As with the mantid, I put her in a jar to save for the next day so I could take her picture.


Face


If this doesn't look like a stick, nothing does!


After taking the pictures, I released her here in this plant. This was about 8 or 10 feet from where I found her, and the woody stems had the same exact coloration as her body. She also left me with a little souvenir. A single egg, which I brought home. I still need to learn what kind of stick insect she was, and when I might expect the egg to hatch.

Thursday, April 17, 2008

Some beetles from last week

I still have lots of catching up to do. Just imagine the bottle this time, OK?

Wednesday, April 16, 2008

More desert mantids

I wanted to post the gravel-hoppers first, so I could explain that I found this tiny desert mantid nymph while I was struggling to take a picture of one of those pesky little grasshoppers.

Can you see him here, in the lower left of the photo?


He was tiny, about the size of a typical hatchling mantid, and fast.

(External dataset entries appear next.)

(* ===== verification/Stylesheets.v ===== *)
(** * Style functions of the Grafana plugin bundles

    One definition per style function of the bundles, named after its minified symbol:
    the classes it returns, each a [css] template of literals and theme values.  The
    theme ([useTheme2], [useStyles2]) is Grafana's and is an argument; its values are
    the strings that a template makes of them.  [sheet_outlines]: with plain theme
    values every class has the blocks and properties its template shows. *)

From Stdlib Require Import QArith.
From S2P Require Import Prelude.
From S2P Require Import Java.
From S2P Require Import Css.
#[local] Open Scope Z_scope.
#[local] Open Scope list_scope.

(** ** What the style functions use of Grafana *)

Record Theme := {
  colors_background_canvas : bytes;
  colors_background_primary : bytes;
  colors_background_secondary : bytes;
  colors_border_medium : bytes;
  colors_border_strong : bytes;
  colors_border_weak : bytes;
  colors_error_text : bytes;
  colors_primary_main : bytes;
  colors_primary_text : bytes;
  colors_secondary_border : bytes;
  colors_secondary_main : bytes;
  colors_secondary_shade : bytes;
  colors_text_disabled : bytes;
  colors_text_link : bytes;
  colors_text_maxContrast : bytes;
  colors_text_primary : bytes;
  colors_text_secondary : bytes;
  shape_radius_default : bytes;
  typography_bodySmall_fontSize : bytes;
  typography_fontWeightBold : bytes;
  typography_h2_fontSize : bytes;
  typography_h4_fontSize : bytes;
  spacing : list Q -> bytes;
  breakpoints_down : string -> bytes
}.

This is another shot of the flying mantid I caught at the window on our first night in the desert. I saved him until the next day so I could photograph him in better light. He was also very fast. I could barely get him to hold still. I think he is the adult form of the tiny nymph. I'm not sure what kind it is. It's not a minor ground mantid, Litaneutria minor, because they have pointy eyes and this one doesn't. It might be some other ground mantid species. I showed this picture to a park ranger, but she was pretty clueless. She did say that many (or was it most) of the desert insect species are "undocumented."

Gravel-hoppers


Color variations within a given grasshopper species is something I have always liked. On our recent trip to the desert, I saw lots of these little grasshoppers in the gravel, so I took pictures of as many as I could.

I also decided to try this new application called Pictobrowser. It's connected to my Flickr page.

Tuesday, April 15, 2008

The dreaded bottle


I'm getting waayyy behind in my posting. Especially since I took so many bug pictures in the desert last week. So I'm dragging out the dreaded Blog Catchup bottle, but I'm just going to give it a little squeeze tonight. That's all I have the energy for.

The following pictures are of bugs that were attracted to the light in the front window of the little house we rented in Joshua Tree. I even hung a white sheet in the window in the hope of attracting them. We got a number of cool bugs the first night.


This big spider was coming after all the moths that were fluttering in the window.


Here he is on the corner of the windowsill. He's practically all legs.


Here you get an idea of how I hung up the sheet in the window. There were lots more moths and bugs than this, but they were all moving around.


A nice back-lit moth shot.


I don't think this is necessarily the same moth, but a similar one, with better lighting.



An ant lion, frantic to get through the glass.


Ant lion resting (and pooping, apparently)


This small mantis was among the window-flutterers. Fully grown and winged, but not much over an inch long.

The night also brought out a wandering stick insect of respectable size. (photos to come).

Unfortunately, the rest of our stay was very windy, and no bugs visited the light in the window on the remaining 2 nights. But I managed to take some daytime shots of other bugs I found. I'll try to get them up soon.